-- Directions --
Copy each line from the records below in which the word "gameOutcome" is found.

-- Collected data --
────

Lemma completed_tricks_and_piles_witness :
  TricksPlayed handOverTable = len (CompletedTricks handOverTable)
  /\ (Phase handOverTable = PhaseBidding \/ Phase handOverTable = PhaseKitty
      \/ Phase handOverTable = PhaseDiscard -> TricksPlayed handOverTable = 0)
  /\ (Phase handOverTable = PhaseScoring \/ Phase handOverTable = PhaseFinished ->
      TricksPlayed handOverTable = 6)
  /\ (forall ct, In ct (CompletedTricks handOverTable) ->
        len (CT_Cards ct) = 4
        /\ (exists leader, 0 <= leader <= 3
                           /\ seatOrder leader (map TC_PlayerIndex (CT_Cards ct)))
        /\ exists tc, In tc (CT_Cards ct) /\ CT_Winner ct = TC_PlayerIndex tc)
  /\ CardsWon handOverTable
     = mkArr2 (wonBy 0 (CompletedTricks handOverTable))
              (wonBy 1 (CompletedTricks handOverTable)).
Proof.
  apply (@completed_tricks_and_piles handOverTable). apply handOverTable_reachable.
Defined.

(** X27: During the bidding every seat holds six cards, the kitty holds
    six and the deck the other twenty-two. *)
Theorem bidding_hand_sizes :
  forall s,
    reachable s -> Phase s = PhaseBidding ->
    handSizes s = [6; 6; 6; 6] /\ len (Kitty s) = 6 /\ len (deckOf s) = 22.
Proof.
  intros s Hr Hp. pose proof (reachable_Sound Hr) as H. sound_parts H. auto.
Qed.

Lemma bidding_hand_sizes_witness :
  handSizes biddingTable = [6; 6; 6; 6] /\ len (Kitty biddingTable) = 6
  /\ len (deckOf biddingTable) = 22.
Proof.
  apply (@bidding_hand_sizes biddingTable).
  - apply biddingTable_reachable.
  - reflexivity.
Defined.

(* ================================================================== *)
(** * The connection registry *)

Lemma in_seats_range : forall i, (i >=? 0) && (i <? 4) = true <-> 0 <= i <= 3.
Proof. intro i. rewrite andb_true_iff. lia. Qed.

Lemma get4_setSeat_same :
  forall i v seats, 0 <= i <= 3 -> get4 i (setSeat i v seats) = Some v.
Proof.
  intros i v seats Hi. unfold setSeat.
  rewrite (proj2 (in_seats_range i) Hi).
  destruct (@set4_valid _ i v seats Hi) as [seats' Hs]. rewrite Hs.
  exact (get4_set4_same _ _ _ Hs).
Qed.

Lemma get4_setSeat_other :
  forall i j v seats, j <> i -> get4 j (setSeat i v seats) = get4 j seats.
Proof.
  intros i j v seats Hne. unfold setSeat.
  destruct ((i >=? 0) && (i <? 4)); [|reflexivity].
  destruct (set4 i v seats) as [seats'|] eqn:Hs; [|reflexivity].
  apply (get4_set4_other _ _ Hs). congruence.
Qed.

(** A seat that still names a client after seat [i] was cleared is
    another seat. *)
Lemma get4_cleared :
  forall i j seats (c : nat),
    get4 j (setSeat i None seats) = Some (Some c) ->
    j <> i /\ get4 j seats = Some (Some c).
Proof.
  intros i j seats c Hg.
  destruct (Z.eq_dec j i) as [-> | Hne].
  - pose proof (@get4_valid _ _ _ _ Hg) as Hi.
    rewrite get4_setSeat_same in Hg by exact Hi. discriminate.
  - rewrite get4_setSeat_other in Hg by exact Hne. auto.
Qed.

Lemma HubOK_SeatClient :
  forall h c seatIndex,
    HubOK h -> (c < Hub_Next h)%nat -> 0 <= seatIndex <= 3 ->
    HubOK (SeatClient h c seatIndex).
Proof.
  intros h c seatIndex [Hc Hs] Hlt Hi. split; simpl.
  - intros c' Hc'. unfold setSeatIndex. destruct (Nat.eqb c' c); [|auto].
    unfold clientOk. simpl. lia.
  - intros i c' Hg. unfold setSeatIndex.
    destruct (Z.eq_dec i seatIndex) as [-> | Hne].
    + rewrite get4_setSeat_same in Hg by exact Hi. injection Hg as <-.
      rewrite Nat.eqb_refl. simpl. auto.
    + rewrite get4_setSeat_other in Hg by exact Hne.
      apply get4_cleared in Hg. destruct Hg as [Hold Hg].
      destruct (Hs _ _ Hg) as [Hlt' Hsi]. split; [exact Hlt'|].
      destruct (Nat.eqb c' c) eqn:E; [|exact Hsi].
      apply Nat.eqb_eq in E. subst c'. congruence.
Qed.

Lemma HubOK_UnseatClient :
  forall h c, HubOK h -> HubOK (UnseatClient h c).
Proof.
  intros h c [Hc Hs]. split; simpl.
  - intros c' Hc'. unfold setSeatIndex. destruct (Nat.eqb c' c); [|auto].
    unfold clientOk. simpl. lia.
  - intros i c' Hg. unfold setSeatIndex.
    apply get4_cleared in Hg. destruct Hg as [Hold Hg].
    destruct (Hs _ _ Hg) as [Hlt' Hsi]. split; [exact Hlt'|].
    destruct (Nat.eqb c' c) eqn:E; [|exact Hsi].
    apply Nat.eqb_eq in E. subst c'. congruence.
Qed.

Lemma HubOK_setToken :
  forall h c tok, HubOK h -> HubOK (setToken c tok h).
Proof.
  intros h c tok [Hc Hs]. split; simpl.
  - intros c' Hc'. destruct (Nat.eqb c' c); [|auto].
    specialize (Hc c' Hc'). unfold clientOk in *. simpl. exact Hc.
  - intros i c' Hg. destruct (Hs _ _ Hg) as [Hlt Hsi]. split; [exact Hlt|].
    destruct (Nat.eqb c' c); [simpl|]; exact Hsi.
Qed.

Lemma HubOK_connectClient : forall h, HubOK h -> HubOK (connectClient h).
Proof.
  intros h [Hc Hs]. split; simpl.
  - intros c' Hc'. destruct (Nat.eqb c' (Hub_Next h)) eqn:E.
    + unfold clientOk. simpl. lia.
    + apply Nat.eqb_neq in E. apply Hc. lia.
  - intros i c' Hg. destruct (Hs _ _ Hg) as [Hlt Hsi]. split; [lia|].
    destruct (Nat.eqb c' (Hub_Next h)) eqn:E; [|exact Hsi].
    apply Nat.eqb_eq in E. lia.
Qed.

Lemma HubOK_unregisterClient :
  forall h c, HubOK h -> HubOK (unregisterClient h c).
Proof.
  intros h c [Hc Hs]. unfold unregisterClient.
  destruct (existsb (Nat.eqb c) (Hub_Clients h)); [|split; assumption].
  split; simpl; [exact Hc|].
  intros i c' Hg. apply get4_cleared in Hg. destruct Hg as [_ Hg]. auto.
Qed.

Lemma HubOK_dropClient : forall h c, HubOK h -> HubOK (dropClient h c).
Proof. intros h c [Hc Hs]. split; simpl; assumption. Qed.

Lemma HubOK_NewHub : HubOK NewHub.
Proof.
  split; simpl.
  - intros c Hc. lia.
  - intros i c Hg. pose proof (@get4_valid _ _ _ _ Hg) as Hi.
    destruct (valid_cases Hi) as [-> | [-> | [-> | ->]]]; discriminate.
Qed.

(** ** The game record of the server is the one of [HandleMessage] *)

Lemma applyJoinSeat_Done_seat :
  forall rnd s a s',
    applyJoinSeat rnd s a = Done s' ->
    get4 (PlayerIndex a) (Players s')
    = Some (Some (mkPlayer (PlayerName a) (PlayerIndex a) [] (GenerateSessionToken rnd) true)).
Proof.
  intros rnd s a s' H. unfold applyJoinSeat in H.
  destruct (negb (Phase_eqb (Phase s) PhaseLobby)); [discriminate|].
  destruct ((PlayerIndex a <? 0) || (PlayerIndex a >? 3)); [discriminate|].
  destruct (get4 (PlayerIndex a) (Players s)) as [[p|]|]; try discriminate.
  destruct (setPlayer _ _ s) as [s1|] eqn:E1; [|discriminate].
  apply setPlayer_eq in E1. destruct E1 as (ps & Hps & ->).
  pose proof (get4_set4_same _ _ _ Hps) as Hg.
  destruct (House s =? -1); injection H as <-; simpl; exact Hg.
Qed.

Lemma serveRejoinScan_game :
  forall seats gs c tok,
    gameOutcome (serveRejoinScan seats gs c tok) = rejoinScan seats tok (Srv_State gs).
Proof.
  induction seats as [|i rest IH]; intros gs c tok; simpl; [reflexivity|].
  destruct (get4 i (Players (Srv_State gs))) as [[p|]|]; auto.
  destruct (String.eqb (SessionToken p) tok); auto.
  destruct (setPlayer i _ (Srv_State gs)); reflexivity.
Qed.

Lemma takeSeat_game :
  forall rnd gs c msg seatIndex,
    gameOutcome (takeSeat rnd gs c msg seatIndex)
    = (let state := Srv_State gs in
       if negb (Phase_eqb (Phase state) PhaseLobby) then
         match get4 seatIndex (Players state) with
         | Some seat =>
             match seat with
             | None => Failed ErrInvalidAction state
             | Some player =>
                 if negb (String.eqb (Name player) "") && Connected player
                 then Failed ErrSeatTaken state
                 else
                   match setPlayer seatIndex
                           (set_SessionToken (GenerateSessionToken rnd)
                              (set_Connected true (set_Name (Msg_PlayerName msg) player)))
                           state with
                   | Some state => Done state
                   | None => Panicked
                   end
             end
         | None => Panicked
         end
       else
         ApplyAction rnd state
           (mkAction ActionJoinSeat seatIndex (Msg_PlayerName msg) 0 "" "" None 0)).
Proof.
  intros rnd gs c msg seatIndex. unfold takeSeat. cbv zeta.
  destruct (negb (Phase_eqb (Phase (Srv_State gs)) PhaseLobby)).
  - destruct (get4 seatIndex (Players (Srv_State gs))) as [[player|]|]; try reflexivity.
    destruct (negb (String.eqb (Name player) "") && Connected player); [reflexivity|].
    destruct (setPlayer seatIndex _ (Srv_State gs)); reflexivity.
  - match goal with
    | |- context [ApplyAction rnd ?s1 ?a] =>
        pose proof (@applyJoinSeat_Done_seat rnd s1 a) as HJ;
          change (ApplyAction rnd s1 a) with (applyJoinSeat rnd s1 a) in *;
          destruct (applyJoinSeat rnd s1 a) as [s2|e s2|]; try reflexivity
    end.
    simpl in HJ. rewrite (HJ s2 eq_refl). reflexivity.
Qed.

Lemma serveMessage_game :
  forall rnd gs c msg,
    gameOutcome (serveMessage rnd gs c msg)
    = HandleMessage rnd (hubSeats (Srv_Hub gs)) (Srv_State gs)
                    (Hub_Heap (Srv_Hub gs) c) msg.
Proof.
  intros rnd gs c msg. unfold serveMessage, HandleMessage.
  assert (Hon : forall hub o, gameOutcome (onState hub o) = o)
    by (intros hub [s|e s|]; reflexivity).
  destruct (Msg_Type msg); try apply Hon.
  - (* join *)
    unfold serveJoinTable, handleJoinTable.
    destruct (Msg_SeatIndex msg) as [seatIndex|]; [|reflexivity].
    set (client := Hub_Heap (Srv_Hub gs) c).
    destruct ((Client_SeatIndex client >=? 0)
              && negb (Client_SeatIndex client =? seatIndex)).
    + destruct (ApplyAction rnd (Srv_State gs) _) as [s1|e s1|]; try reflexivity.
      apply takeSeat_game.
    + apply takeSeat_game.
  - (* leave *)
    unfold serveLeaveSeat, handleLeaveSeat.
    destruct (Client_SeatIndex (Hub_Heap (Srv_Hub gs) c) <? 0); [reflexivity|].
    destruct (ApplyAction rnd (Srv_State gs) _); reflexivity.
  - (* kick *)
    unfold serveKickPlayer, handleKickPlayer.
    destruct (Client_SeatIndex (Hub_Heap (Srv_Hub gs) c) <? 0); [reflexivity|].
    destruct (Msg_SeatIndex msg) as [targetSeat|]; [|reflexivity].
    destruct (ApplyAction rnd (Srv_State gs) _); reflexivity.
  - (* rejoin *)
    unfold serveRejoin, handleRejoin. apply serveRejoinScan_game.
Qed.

────

-- Response --
    gameOutcome (serveRejoinScan seats gs c tok) = rejoinScan seats tok (Srv_State gs).
    gameOutcome (takeSeat rnd gs c msg seatIndex)
    gameOutcome (serveMessage rnd gs c msg)
  assert (Hon : forall hub o, gameOutcome (onState hub o) = o)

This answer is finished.